Taking the line with "let v := set_field v DCSR_STEP" as the first and the line with "let v := set_field v DCSR_EBREAKU" as the last, set down exactly every line in that range from the entries below, and no more.

[Dataset entries]
================
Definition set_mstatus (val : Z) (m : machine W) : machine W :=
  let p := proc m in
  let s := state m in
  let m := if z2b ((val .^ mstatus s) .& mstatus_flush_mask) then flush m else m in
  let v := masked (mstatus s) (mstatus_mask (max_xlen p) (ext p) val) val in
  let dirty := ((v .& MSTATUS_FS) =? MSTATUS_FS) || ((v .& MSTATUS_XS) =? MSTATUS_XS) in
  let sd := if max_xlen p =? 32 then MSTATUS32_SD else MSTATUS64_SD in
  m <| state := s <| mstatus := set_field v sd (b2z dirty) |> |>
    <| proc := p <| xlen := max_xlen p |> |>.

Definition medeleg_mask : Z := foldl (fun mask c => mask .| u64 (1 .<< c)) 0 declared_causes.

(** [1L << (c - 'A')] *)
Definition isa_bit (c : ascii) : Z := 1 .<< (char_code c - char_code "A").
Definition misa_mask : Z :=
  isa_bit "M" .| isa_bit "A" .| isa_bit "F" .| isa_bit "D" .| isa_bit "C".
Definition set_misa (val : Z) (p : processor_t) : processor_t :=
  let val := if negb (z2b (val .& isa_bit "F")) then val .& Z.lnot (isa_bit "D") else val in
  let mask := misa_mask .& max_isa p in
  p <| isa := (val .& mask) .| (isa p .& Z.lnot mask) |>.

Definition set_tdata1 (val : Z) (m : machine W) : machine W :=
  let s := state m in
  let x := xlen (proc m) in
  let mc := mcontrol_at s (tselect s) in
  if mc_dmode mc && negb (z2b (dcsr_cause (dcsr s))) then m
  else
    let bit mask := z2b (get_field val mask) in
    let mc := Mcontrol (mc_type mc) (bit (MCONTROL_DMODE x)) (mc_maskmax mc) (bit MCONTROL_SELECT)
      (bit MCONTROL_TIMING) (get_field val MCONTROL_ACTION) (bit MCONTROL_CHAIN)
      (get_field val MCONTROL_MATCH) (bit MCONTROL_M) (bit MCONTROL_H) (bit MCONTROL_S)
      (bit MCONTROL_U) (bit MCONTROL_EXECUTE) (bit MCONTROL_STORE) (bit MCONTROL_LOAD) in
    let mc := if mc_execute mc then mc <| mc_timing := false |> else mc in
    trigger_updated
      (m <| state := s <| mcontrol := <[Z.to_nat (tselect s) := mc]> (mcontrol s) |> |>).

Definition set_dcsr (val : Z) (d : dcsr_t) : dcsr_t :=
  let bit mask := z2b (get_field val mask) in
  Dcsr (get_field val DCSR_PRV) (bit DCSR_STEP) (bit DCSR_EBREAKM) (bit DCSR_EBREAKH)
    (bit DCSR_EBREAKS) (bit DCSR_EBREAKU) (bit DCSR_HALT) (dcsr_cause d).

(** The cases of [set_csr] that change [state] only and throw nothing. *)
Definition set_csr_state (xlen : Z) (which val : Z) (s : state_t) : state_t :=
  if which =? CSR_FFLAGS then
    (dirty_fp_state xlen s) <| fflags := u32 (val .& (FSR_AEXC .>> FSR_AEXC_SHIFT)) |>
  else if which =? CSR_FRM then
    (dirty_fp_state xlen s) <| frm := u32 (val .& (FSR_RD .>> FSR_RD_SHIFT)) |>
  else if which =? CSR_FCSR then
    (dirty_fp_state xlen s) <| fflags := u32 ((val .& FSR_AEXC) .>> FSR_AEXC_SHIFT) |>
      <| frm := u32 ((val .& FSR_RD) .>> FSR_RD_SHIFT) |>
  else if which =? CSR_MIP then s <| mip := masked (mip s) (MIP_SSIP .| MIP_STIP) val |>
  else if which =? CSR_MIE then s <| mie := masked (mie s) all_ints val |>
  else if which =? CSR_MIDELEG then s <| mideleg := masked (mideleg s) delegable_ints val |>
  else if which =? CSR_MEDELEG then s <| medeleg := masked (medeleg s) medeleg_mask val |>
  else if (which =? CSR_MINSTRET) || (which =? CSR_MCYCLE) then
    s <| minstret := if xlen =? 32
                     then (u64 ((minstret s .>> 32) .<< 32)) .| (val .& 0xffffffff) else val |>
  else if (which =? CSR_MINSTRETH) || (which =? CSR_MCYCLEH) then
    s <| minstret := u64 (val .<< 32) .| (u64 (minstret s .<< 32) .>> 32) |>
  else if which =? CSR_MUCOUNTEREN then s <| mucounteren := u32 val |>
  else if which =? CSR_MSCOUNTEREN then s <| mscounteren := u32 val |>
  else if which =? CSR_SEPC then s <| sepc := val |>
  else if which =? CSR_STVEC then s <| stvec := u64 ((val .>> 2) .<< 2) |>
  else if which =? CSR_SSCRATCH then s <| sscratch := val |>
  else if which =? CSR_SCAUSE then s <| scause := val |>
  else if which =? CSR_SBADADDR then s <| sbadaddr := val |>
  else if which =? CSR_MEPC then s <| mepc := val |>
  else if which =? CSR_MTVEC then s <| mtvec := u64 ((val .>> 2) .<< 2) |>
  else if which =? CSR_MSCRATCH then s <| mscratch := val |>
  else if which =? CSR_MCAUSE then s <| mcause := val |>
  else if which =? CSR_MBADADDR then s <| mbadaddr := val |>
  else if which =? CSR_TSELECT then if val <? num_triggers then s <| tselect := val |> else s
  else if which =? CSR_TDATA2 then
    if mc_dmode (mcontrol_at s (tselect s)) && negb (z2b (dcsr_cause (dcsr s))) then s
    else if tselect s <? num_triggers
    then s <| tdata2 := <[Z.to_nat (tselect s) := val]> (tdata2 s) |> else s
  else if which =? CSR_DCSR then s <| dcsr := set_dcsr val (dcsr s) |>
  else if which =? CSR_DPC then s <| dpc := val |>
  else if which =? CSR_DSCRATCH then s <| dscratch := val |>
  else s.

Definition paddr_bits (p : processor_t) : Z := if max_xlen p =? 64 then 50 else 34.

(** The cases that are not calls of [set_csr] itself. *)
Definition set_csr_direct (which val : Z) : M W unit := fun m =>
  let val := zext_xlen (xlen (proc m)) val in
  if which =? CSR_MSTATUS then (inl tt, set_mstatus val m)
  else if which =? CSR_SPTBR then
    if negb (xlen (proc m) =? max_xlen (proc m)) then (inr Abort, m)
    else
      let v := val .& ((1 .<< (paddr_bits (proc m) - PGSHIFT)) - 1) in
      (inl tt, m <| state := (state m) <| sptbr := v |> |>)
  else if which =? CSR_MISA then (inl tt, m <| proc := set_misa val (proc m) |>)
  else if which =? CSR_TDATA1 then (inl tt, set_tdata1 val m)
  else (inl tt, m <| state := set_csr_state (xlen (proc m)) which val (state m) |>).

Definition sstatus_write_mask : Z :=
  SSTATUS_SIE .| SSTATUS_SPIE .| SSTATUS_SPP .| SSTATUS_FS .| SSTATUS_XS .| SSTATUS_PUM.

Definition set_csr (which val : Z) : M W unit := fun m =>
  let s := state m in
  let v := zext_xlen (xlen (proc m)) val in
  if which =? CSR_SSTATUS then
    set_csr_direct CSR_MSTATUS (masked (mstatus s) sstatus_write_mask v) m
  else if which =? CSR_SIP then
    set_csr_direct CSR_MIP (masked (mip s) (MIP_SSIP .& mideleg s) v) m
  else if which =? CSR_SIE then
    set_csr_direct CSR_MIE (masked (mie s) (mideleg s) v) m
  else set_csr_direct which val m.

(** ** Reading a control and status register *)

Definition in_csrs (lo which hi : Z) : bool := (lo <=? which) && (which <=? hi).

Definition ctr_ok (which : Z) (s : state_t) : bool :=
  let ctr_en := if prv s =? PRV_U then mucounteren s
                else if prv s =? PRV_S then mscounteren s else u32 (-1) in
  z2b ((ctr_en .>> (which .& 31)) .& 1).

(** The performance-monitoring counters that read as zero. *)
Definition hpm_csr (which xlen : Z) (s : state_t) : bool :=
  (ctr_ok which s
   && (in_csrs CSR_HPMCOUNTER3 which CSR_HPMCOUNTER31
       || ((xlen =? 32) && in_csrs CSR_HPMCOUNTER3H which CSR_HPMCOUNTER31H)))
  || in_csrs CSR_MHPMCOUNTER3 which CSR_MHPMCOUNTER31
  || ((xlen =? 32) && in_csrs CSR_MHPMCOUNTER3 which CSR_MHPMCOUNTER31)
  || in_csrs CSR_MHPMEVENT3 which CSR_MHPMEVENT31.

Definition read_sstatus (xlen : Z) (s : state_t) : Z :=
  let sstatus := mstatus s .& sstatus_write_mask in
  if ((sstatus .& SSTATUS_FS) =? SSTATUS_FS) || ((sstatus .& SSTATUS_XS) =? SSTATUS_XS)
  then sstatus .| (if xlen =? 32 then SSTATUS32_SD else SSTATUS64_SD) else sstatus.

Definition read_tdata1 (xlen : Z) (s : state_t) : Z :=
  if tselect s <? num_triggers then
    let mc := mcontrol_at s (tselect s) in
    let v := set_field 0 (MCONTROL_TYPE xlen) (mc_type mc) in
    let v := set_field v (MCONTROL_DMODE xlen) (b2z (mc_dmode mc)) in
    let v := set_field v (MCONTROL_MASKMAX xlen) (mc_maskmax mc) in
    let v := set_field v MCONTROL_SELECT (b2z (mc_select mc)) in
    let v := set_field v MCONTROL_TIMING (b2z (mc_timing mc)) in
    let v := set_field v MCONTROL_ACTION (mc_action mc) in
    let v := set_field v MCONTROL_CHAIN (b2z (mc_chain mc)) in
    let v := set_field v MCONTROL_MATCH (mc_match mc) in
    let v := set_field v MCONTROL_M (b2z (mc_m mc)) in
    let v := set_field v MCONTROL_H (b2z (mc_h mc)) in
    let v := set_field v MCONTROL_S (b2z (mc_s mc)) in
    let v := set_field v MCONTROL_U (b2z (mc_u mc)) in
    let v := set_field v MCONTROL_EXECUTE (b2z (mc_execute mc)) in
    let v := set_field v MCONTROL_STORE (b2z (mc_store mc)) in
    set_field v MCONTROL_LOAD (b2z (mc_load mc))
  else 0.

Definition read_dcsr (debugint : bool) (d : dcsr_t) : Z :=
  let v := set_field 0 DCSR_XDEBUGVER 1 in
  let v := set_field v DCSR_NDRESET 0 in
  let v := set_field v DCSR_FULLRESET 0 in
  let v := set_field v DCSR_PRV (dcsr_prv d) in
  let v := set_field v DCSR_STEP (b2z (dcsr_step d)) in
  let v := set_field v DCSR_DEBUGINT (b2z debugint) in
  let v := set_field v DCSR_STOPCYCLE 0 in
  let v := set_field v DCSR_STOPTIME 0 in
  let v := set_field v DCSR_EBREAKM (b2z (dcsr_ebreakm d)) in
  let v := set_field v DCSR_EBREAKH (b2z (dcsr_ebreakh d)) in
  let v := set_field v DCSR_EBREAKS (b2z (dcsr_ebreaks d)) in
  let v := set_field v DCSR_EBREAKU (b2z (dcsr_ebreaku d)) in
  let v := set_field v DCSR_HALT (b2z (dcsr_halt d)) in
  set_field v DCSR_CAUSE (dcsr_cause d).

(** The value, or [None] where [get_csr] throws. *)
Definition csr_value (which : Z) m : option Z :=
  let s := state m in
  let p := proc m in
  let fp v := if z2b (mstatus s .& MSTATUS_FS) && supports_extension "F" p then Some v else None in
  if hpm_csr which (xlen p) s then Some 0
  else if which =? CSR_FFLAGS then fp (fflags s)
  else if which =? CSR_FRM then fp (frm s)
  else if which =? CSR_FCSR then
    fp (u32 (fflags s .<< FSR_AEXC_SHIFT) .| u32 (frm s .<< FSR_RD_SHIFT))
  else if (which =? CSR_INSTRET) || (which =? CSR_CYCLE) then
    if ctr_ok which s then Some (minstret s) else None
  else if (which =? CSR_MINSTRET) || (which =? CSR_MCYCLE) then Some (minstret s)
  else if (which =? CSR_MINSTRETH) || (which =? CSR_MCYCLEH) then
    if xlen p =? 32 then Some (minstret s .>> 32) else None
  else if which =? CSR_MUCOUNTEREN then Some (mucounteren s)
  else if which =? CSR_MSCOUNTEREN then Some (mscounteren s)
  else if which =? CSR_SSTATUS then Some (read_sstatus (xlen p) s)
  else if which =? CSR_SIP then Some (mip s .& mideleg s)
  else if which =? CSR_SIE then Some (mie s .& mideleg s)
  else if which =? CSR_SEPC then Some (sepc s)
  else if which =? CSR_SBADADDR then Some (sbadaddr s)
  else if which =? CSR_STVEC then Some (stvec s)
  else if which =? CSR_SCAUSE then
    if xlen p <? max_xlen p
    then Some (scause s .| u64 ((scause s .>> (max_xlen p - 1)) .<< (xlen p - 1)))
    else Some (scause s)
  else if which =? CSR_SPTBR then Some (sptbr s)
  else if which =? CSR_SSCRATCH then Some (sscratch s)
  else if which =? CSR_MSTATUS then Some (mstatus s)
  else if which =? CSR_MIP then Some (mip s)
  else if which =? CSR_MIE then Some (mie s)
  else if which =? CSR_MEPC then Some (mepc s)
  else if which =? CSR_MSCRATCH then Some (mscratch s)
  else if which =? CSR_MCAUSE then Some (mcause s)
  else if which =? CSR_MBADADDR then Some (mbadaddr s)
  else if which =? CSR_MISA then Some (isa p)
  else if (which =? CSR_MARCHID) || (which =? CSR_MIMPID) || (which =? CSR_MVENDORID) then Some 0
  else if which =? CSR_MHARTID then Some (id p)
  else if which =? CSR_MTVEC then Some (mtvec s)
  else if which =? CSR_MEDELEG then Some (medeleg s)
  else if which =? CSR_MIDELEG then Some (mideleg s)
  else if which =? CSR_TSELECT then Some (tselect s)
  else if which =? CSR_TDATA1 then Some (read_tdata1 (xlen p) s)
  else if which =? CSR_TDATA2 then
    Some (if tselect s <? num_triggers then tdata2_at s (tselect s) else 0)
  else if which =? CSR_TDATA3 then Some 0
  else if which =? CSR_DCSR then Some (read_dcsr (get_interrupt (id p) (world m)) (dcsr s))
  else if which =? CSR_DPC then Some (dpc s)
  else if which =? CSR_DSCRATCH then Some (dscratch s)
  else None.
================
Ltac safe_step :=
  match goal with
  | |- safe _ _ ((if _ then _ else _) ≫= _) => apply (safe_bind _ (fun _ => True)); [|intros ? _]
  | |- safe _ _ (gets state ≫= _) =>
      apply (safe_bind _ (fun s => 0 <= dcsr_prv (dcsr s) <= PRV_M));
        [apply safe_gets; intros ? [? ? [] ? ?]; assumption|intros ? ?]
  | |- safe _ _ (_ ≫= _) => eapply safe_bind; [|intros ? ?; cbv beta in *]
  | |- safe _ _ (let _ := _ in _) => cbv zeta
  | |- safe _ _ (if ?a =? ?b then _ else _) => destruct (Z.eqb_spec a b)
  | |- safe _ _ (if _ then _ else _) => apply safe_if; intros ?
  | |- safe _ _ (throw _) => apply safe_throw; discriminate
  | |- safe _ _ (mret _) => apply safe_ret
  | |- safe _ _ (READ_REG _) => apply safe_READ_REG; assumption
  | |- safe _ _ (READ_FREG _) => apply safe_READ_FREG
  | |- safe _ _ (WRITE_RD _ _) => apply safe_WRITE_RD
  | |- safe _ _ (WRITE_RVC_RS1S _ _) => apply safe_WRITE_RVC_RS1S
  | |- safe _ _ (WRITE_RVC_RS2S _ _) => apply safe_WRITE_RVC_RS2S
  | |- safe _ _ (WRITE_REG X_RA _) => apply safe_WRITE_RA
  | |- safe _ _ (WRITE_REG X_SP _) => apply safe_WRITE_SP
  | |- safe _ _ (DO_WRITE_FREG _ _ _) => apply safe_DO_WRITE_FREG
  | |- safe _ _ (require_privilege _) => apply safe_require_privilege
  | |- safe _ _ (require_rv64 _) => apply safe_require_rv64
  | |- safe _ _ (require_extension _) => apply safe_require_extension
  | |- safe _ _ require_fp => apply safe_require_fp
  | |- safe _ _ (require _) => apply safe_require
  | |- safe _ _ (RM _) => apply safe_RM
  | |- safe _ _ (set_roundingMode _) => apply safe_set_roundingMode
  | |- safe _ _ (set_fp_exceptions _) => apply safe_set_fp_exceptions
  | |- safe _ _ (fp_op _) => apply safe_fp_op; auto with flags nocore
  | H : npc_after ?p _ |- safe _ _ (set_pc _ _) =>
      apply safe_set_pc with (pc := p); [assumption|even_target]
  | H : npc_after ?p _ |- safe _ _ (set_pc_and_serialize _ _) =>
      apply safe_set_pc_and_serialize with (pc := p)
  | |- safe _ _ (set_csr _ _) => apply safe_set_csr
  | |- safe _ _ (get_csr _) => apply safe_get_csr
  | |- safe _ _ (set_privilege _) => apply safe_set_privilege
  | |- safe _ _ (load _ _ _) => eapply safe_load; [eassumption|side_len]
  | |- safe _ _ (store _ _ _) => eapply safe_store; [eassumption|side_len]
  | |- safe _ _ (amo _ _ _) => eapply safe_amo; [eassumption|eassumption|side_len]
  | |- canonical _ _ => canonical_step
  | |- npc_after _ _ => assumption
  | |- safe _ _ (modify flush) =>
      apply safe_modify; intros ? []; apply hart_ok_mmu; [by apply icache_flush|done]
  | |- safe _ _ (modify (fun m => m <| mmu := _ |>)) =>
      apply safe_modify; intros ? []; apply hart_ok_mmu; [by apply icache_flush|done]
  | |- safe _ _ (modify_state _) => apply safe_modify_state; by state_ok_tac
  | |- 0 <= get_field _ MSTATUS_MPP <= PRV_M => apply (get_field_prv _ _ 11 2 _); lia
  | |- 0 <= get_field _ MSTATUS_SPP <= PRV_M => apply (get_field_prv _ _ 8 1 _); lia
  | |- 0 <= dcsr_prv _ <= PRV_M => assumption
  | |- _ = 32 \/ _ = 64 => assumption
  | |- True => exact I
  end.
================
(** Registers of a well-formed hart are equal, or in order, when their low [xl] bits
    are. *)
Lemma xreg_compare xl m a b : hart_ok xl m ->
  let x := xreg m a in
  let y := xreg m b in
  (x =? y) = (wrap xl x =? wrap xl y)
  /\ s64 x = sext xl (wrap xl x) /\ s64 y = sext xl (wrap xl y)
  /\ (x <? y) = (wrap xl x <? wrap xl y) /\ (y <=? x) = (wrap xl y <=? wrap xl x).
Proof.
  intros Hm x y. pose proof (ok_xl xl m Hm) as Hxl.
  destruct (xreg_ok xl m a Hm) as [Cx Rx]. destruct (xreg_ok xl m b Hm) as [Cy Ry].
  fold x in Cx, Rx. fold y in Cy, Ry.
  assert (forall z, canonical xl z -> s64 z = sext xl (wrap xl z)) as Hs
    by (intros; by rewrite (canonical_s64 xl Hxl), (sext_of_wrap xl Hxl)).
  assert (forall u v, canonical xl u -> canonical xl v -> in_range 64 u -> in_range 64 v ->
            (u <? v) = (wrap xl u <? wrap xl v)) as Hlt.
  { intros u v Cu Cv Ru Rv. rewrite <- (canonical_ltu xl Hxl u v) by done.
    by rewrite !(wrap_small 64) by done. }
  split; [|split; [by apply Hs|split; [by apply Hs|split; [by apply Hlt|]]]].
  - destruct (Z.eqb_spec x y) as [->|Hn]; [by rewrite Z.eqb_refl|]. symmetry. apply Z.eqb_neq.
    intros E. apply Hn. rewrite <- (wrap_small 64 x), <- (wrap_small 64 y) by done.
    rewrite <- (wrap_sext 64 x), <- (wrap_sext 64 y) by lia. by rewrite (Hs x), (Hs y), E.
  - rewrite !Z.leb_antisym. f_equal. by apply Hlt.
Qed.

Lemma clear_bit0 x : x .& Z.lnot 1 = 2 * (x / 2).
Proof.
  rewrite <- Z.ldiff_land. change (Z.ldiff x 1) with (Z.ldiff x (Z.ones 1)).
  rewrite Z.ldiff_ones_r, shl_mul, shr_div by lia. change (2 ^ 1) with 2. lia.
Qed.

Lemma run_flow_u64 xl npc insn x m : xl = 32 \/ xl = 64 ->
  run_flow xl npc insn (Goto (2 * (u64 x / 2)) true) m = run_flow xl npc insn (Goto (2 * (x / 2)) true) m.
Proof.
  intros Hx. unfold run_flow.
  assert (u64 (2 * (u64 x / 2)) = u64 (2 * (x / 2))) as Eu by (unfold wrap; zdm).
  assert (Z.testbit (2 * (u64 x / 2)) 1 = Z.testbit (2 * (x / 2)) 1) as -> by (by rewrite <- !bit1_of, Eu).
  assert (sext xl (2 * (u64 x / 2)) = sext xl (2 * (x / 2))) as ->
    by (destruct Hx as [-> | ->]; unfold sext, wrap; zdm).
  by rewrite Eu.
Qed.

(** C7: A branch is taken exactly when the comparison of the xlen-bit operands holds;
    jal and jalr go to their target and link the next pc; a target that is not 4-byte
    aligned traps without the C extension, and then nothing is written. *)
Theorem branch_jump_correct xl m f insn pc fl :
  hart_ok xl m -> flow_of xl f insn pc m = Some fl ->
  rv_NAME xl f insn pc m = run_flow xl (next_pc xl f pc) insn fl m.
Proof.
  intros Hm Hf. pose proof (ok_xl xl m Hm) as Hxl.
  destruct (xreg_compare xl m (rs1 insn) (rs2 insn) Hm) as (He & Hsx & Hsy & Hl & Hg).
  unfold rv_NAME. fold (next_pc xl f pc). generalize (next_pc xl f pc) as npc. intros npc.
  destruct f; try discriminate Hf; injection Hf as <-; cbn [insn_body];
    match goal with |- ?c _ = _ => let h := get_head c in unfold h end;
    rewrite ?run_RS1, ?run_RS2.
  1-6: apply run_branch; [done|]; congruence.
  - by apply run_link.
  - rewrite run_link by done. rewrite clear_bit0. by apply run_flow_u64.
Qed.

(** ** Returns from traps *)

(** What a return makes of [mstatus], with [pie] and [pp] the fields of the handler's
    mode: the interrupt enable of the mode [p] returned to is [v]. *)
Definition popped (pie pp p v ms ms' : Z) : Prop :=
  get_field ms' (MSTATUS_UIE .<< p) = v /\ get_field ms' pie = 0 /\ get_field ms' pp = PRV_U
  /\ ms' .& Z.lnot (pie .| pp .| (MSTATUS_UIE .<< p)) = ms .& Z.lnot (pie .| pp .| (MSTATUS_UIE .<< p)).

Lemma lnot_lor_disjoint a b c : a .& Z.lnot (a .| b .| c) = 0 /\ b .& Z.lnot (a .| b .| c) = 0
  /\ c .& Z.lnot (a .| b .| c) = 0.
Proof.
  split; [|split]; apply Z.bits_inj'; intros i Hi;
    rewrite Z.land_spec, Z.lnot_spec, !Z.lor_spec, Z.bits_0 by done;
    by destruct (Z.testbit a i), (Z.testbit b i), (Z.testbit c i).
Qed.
================
Reply —
  let v := set_field v DCSR_STEP (b2z (dcsr_step d)) in
  let v := set_field v DCSR_DEBUGINT (b2z debugint) in
  let v := set_field v DCSR_STOPCYCLE 0 in
  let v := set_field v DCSR_STOPTIME 0 in
  let v := set_field v DCSR_EBREAKM (b2z (dcsr_ebreakm d)) in
  let v := set_field v DCSR_EBREAKH (b2z (dcsr_ebreakh d)) in
  let v := set_field v DCSR_EBREAKS (b2z (dcsr_ebreaks d)) in
  let v := set_field v DCSR_EBREAKU (b2z (dcsr_ebreaku d)) in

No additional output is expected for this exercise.